In the meantime, Clegg had become a professor of anthropology at the University of the Witwatersrand in Johannesburg; Mchunu was working as a gardener. Nevertheless, they started shopping an album to record labels. There were no takers — back then, South African radio was strictly segregated, and no one thought an album that was partly in Zulu and partly in English would find an audience. Clegg says that their songs’ subject material wasn’t setting off any sparks with record producers, either.
“You know, ‘Who really cares about cattle? You’re singing about cattle. You know we’re in Johannesburg, dude, get your subject matter right!'” he says of the reactions Juluka initially got from record labels. “But I was shaped by cattle culture, because all the songs I learned were about cattle, and I was interested. I was saying, ‘There’s a hidden world. And I’d like to put it on the table.'”
“I couldn’t get anybody to sign it, though,” Clegg says. “I just hopped it around, and hopped it around, and eventually, I landed at the Gramophone Record Company, which was a subsidiary of CBS [in South Africa]. There was a chap there whose name was Hilton Rosenthal. And he said, ‘You know what, this is very interesting. This is not going to get radio play or anything, but it’s interesting as a documentary, a recording of what’s going on now.'”
Rosenthal signed Juluka to his independent label. In 1979, its first album, Universal Men, was released.
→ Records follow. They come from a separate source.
Lemma missing_column_aborts_before_rendering_witness :
  let w := Example.around Example.sheet_short Example.fit_returns
             Example.opener_returns in
  exists col,
    (col = Graph1.X_COL \/ col = Graph1.Y1_COL \/ col = Graph1.Y2_COL) /\
    index_of col (columns Example.sheet_short) = None /\
    outcome (Graph1.main w) = Raise (mk_exn KeyError col) /\
    Forall (fun ev => is_drawing ev = false) (trace (Graph1.main w)).
Proof.
  cbv zeta.
  apply (proj1 missing_column_aborts_before_rendering
           (Example.around Example.sheet_short Example.fit_returns
              Example.opener_returns) Example.sheet_short);
    [reflexivity | right; right; reflexivity].
Defined.

Lemma graph1_empty_data_aborts (w : world) (d : series * series * series)
      (y1 y2 : series) :
  outcome (load w Graph1.DATA_FILE Graph1.X_COL Graph1.Y1_COL
                Graph1.Y2_COL) = Ok d ->
  outcome (Graph1.filter d) = Ok ([], y1, y2) ->
  Graph1.main w =
    (trace (font_setup w)
       ++ [Subplots; Scatter data1 [] y1; Scatter data2 [] y2],
     Raise (mk_exn ValueError "max() arg is an empty sequence")).
Proof.
  intros Hl Hf.
  destruct (graph1_filter_Ok_inv w d [] y1 y2 Hl Hf) as [Hn Hc].
  rewrite (graph1_main_loaded w d [] y1 y2 Hl Hn Hc), graph1_render_eq.
  rewrite graph1_theory_block_empty. reflexivity.
Qed.

Lemma graph1_saved_then_nonempty (w : world) (p : string) :
  In (Savefig p) (trace (Graph1.main w)) ->
  exists d x y1 y2,
    outcome (load w Graph1.DATA_FILE Graph1.X_COL Graph1.Y1_COL
                  Graph1.Y2_COL) = Ok d /\
    outcome (Graph1.filter d) = Ok (x, y1, y2) /\ x <> [].
Proof.
  destruct (graph1_run_cases w)
    as [(e & ->)|(d & x & y1 & y2 & Hl & Hn & Hc & E)].
  - absent.
  - assert (Hf : outcome (Graph1.filter d) = Ok (x, y1, y2)).
    { destruct (graph1_filter_loaded w d Hl) as [[He _]|[_ ->]];
        [contradiction|]. cbn. now rewrite Hc. }
    destruct x as [|v x].
    + rewrite (graph1_empty_data_aborts w d y1 y2 Hl Hf). absent.
    + intros _. exists d, (v :: x), y1, y2. repeat split; congruence.
Qed.

(** C9: in pipeline 1, when the mask line returns empty cleaned columns
    (the sheet has rows and every row was filtered out), the run ends
    with the [ValueError] of [max] on an empty sequence, after the two
    scatter calls and before the axis statements and [savefig]; hence a
    run that saves the image had non-empty cleaned data.  (On a sheet
    without data rows no cleaned columns exist: the mask line itself
    raises a [TypeError], before anything is drawn.) *)
Theorem graph1_empty_data_aborts_before_save :
  (forall w d y1 y2,
      outcome (load w Graph1.DATA_FILE Graph1.X_COL Graph1.Y1_COL
                    Graph1.Y2_COL) = Ok d ->
      outcome (Graph1.filter d) = Ok ([], y1, y2) ->
      (exists e, outcome (Graph1.main w) = Raise e /\ cls e = ValueError) /\
      trace (Graph1.main w) =
        trace (font_setup w)
          ++ [Subplots; Scatter data1 [] y1; Scatter data2 [] y2] /\
      forall p, ~ In (Savefig p) (trace (Graph1.main w))) /\
  (forall w p,
      In (Savefig p) (trace (Graph1.main w)) ->
      exists d x y1 y2,
        outcome (load w Graph1.DATA_FILE Graph1.X_COL Graph1.Y1_COL
                      Graph1.Y2_COL) = Ok d /\
        outcome (Graph1.filter d) = Ok (x, y1, y2) /\ x <> []) /\
  (forall w d,
      outcome (load w Graph1.DATA_FILE Graph1.X_COL Graph1.Y1_COL
                    Graph1.Y2_COL) = Ok d ->
      fst (fst d) = [] ->
      (exists e, outcome (Graph1.main w) = Raise e /\ cls e = TypeError) /\
      trace (Graph1.main w) = trace (font_setup w)).
Proof.
  split; [|split].
  - intros w d y1 y2 Hl Hf.
    rewrite (graph1_empty_data_aborts w d y1 y2 Hl Hf).
    split; [eexists; split; reflexivity|]. split; [reflexivity|].
    intros p. absent.
  - apply graph1_saved_then_nonempty.
  - intros w d Hl Hd. rewrite (graph1_main_no_rows w d Hl Hd).
    split; [eexists; split; reflexivity | reflexivity].
Qed.

Lemma graph1_empty_data_aborts_before_save_witness :
  let w := Example.around Example.sheet_blank Example.fit_returns
             Example.opener_returns in
  (exists e, outcome (Graph1.main w) = Raise e /\ cls e = ValueError) /\
  trace (Graph1.main w) =
    trace (font_setup w)
      ++ [Subplots; Scatter data1 [] []; Scatter data2 [] []] /\
  forall p, ~ In (Savefig p) (trace (Graph1.main w)).
Proof.
  cbv zeta.
  apply (proj1 graph1_empty_data_aborts_before_save
           (Example.around Example.sheet_blank Example.fit_returns
              Example.opener_returns)
           ([0], [nan], [25])%float [] []);
    reflexivity.
Defined.

Lemma open_file_no_log10 (w : world) (path : string)
      (Q : list float -> Prop) :
  Forall (fun ev => forall arg, ev = Log10 arg -> Q arg)
         (trace (open_file w path)).
Proof.
  unfold open_file, run. trace_all; intros arg H; discriminate.
Qed.

Lemma finish_no_log10 (w : world) (xlog ylog grid : bool)
      (Q : list float -> Prop) :
  Forall (fun ev => forall arg, ev = Log10 arg -> Q arg)
         (trace (finish w xlog ylog grid)).
Proof.
  unfold finish, call, open_file, run.
  trace_all; intros arg H; discriminate.
Qed.

(** C10: in a run of pipeline 2, every array handed to [np.log10] holds
    strictly positive values only. *)
Theorem graph2_log10_arguments_positive (w : world) (arg : list float) :
  In (Log10 arg) (trace (Graph2.main w)) -> all_positive arg.
Proof.
  destruct (graph2_run_cases w)
    as [(e & E)|(d & x & y1 & y2 & Hl & Hn & Hc & E)]; rewrite E;
    cbn [trace fst].
  - intros Hin.
    pose proof (font_setup_no_log10 w all_positive) as Hf.
    rewrite Forall_forall in Hf. exact (Hf _ Hin arg eq_refl).
  - destruct (load_Ok_inv w _ _ _ _ d Hl)
      as (df & x0 & y10 & y20 & _ & Hx & Hy1 & Hy2 & ->).
    destruct (graph2_clean_columns _ _ _ _ _ _ _ _ _ _ Hx Hy1 Hy2 Hc)
      as (_ & _ & _ & Hpx & Hpy1 & Hpy2).
    assert (Hpos : Forall (fun ev => forall a, ev = Log10 a ->
                                               all_positive a)
                          (trace (font_setup w)
                             ++ trace (Graph2.render w x y1 y2))).
    { rewrite graph2_render_eq.
      apply Forall_app. split; [apply font_setup_no_log10|].
      assert (Hfit : Forall (fun ev => forall a, ev = Log10 a ->
                                                 all_positive a)
                            (trace (Graph2.fit_block w x y1 y2))).
      { eapply Forall_impl; [|apply graph2_fit_block_log10_args].
        cbn beta. intros ev Hev a Ha.
        destruct (Hev a Ha) as [->|[->| ->]]; assumption. }
      destruct (outcome (Graph2.fit_block w x y1 y2)); cbn [trace fst];
        repeat (apply Forall_cons; [intros ? Heq; discriminate Heq|]);
        [|exact Hfit].
      apply Forall_app. split; [exact Hfit|]. apply finish_no_log10. }
    intros Hin. rewrite Forall_forall in Hpos.
    exact (Hpos _ Hin arg eq_refl).
Qed.

Lemma graph2_log10_arguments_positive_witness :
  all_positive [10; 1000]%float.
Proof.
  apply (graph2_log10_arguments_positive
           (Example.around Example.sheet2 Example.fit_returns
              Example.opener_returns)).
  vm_compute. tauto.
Defined.

End Runs.


(** * Further properties of the theory evaluators *)

Section Elementwise.
Local Open Scope R_scope.

Lemma map_nth_singleton (g : R -> R) (x_data : list R) :
  map (fun v => nth 0 (map g [v]) 0) x_data = map g x_data.
Proof. apply map_ext. reflexivity. Qed.

(** X4: both theory evaluators work element by element: the two returned
    arrays have the length of the input, evaluating a sequence gives at
    each position what evaluating that element alone gives, and evaluating
    a concatenation gives the concatenation of the results. *)
Theorem calc_theory_elementwise :
  (forall x_data,
      Graph1.calc_theory x_data =
        (map Graph1.y1_at x_data, map Graph1.y2_at x_data) /\
      List.length (fst (Graph1.calc_theory x_data)) = List.length x_data /\
      List.length (snd (Graph1.calc_theory x_data)) = List.length x_data) /\
  (forall x_data,
      Graph2.calc_theory x_data =
        (map Graph2.y1_at x_data, map Graph2.y2_at x_data) /\
      List.length (fst (Graph2.calc_theory x_data)) = List.length x_data /\
      List.length (snd (Graph2.calc_theory x_data)) = List.length x_data) /\
  (forall a b,
      Graph1.calc_theory (a ++ b) =
        (fst (Graph1.calc_theory a) ++ fst (Graph1.calc_theory b),
         snd (Graph1.calc_theory a) ++ snd (Graph1.calc_theory b)) /\
      Graph2.calc_theory (a ++ b) =
        (fst (Graph2.calc_theory a) ++ fst (Graph2.calc_theory b),
         snd (Graph2.calc_theory a) ++ snd (Graph2.calc_theory b))).
Proof.
  split; [|split].
  - intros x. rewrite graph1_calc_theory_map. cbn [fst snd].
    now rewrite !length_map.
  - intros x. rewrite graph2_calc_theory_map. cbn [fst snd].
    now rewrite !length_map.
  - intros a b.
    rewrite !graph1_calc_theory_map, !graph2_calc_theory_map.
    cbn [fst snd]. now rewrite !map_app.
Qed.

End Elementwise.


(** * Further properties of the validity filter *)

Section MaskShape.
Import Py Script Series.

Lemma gt0_and_not_nan (v : float) :
  Float64.gt0 v && negb (Float64.isnan v) = Float64.gt0 v.
Proof.
  destruct (Float64.gt0 v) eqn:E; [|reflexivity].
  now rewrite (gt0_not_nan v E).
Qed.

Lemma graph2_row_valid_positive {row : Type} (fx fy1 fy2 : row -> float)
      (r : row) :
  RowView.row_valid2 fx fy1 fy2 r =
    Float64.gt0 (fx r) && Float64.gt0 (fy1 r) && Float64.gt0 (fy2 r).
Proof.
  unfold RowView.row_valid2.
  destruct (Float64.gt0 (fx r)) eqn:Ex; [|reflexivity].
  destruct (Float64.gt0 (fy1 r)) eqn:Ey1; [|reflexivity].
  destruct (Float64.gt0 (fy2 r)) eqn:Ey2; [|reflexivity].
  now rewrite (gt0_not_nan _ Ex), (gt0_not_nan _ Ey1), (gt0_not_nan _ Ey2).
Qed.

(** X5: in the mask of pipeline 2 the three NaN tests never change the
    result: the mask is [(x > 0) & (y1 > 0) & (y2 > 0)], whatever the
    columns hold. *)
Theorem graph2_mask_nan_tests_redundant (x_data y1_data y2_data : series) :
  Graph2.mask x_data y1_data y2_data =
    band (band (gt_zero x_data) (gt_zero y1_data)) (gt_zero y2_data).
Proof.
  unfold Graph2.mask, gt_zero, np_isnan, invert.
  revert y1_data y2_data.
  induction x_data as [|v x IH]; intros y1 y2; [reflexivity|].
  destruct y1 as [|v1 y1]; [reflexivity|].
  destruct y2 as [|v2 y2]; [reflexivity|].
  cbn [map band]. rewrite IH. f_equal.
  destruct (Float64.gt0 v) eqn:Ex; [|reflexivity].
  destruct (Float64.gt0 v1) eqn:Ey1; [|reflexivity].
  destruct (Float64.gt0 v2) eqn:Ey2; [|reflexivity].
  now rewrite (gt0_not_nan _ Ex), (gt0_not_nan _ Ey1), (gt0_not_nan _ Ey2).
Qed.

Lemma getitem_cell (df : DataFrame) (col : string) (s : series) :
  getitem df col = Ok s ->
  s = map (Frame.cell df col) (rows df) /\
  forall keep, getitem (Frame.drop_rows keep df) col
               = Ok (map (Frame.cell df col) (filter keep (rows df))).
Proof.
  unfold getitem, Frame.cell, Frame.drop_rows; cbn [columns rows].
  destruct (index_of col (columns df)) as [i|]; [|discriminate].
  intros H. injection H as <-. split; [reflexivity|].
  intros keep. reflexivity.
Qed.

(** X6: cleaning the three columns is removing rows from the sheet: the
    cleaned columns are the three columns of the frame that keeps, in
    their order, exactly the rows passing the mask's test.  So the k-th
    entries of the three cleaned columns always come from one source
    row. *)
Theorem clean_is_row_removal :
  (forall df x0 y10 y20 x y1 y2,
      getitem df Graph1.X_COL = Ok x0 ->
      getitem df Graph1.Y1_COL = Ok y10 ->
      getitem df Graph1.Y2_COL = Ok y20 ->
      Graph1.clean (x0, y10, y20) = (x, y1, y2) ->
      getitem (Frame.drop_rows (Frame.valid1 df) df) Graph1.X_COL = Ok x /\
      getitem (Frame.drop_rows (Frame.valid1 df) df) Graph1.Y1_COL = Ok y1 /\
      getitem (Frame.drop_rows (Frame.valid1 df) df) Graph1.Y2_COL = Ok y2)
  /\
  (forall df x0 y10 y20 x y1 y2,
      getitem df Graph2.X_COL = Ok x0 ->
      getitem df Graph2.Y1_COL = Ok y10 ->
      getitem df Graph2.Y2_COL = Ok y20 ->
      Graph2.clean (x0, y10, y20) = (x, y1, y2) ->
      getitem (Frame.drop_rows (Frame.valid2 df) df) Graph2.X_COL = Ok x /\
      getitem (Frame.drop_rows (Frame.valid2 df) df) Graph2.Y1_COL = Ok y1 /\
      getitem (Frame.drop_rows (Frame.valid2 df) df) Graph2.Y2_COL = Ok y2).
Proof.
  split; intros df x0 y10 y20 x y1 y2 Hx Hy1 Hy2 Hc;
    apply getitem_cell in Hx as [-> Hx];
    apply getitem_cell in Hy1 as [-> Hy1];
    apply getitem_cell in Hy2 as [-> Hy2].
  - rewrite graph1_clean_rows in Hc. injection Hc as <- <- <-.
    repeat split; [apply Hx | apply Hy1 | apply Hy2].
  - rewrite graph2_clean_rows in Hc. injection Hc as <- <- <-.
    repeat split; [apply Hx | apply Hy1 | apply Hy2].
Qed.

Lemma clean_is_row_removal_witness :
  getitem (Frame.drop_rows (Frame.valid1 Example.sheet1) Example.sheet1)
          Graph1.X_COL = Ok [0; 2]%float /\
  getitem (Frame.drop_rows (Frame.valid1 Example.sheet1) Example.sheet1)
          Graph1.Y1_COL = Ok [25; 28]%float /\
  getitem (Frame.drop_rows (Frame.valid1 Example.sheet1) Example.sheet1)
          Graph1.Y2_COL = Ok [25; 29]%float.
Proof.
  apply (proj1 clean_is_row_removal Example.sheet1
           [0; 1; 2]%float [25; nan; 28]%float [25; 26; 29]%float);
    reflexivity.
Defined.

Lemma filter_all (A : Type) (keep : A -> bool) (l : list A) :
  (forall a, In a l -> keep a = true) -> filter keep l = l.
Proof.
  induction l as [|a l IH]; intros H; [reflexivity|].
  cbn [filter]. rewrite (H a (or_introl eq_refl)).
  f_equal. apply IH. intros b Hb. apply H. now right.
Qed.

Lemma filter_twice (A : Type) (keep : A -> bool) (l : list A) :
  filter keep (filter keep l) = filter keep l.
Proof.
  apply filter_all. intros a Ha. now apply filter_In in Ha.
Qed.

Lemma Forall_map_In {row : Type} (f : row -> float) (P : float -> Prop)
      (rs : list row) (r : row) :
  Forall P (map f rs) -> In r rs -> P (f r).
Proof.
  intros H Hr. rewrite Forall_map, Forall_forall in H. now apply H.
Qed.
Within a few years, this most unlikely band had managed to score a hit in the U.K. with the song “Scatterlings of Africa.” They were offered a tour of Europe and North America. Clegg and Mchunu both resigned from their jobs, and hit the road.
Eventually, Mchunu decided that he had tired of life as a professional musician. He hated Johannesburg and city living; he longed to go home to his native region of Zululand to raise cattle. “It was really hard for Sipho,” Clegg recalls. “He was a traditional tribesman. To be in New York City on tour, not speaking English that well — there were times when I think he felt he was on Mars. And after some grueling tours, he said to me, ‘I gave myself 15 years to make it or break it in Joburg, and then go home.’ So he resigned, and Juluka came to an end — but I was still full of the fire of music and dance. And so I took the dancer from Juluka and the drummer and myself, and then that just took off.”
That band was Savuka — which means “We Have Risen” in Zulu. “Savuka was launched basically in the state of emergency in South Africa, in 1986,” Clegg observes. “You could not ignore what was going on. The entire Savuka project was based in the South African experience and the fight for a better quality of life and freedom for all.”
A lot of Savuka’s songs were restricted or banned in South Africa. But eventually, they were embraced. The song “One Human, One Vote” was released in 1989, the year the country held its first universal election. As much as those songs were rooted in a very particular time and place, though, Clegg believes that the messages were timeless. “I think the music that we made at the time has that universal appeal,” he says, “because you can go to the songs and you can hear the echoes of thousands of struggles that happened over centuries.”
After Savuka disbanded, Johnny Clegg went solo. In 2015, Queen Elizabeth made him an Officer of the Order of the British Empire. He’s writing his autobiography, and he’s just released a new album called King Of Time. He’s planning to compose some music for film, and thinking about a few collaborations. But he says this U.S. tour, which mixes songs and dancing with anecdotes about his journey, will be his last. “It’s a very bittersweet undertaking, to be honest with you,” he says.
Not long after the tour ends, Clegg plans to head home to South Africa. “The future is open-ended,” he muses. “I have my two sons. One is a musician, one’s a filmmaker. They’re up and running in the world. So my wife and I have an open road now — to do what we want to do.”
Just as Johnny Clegg has done for all of his life.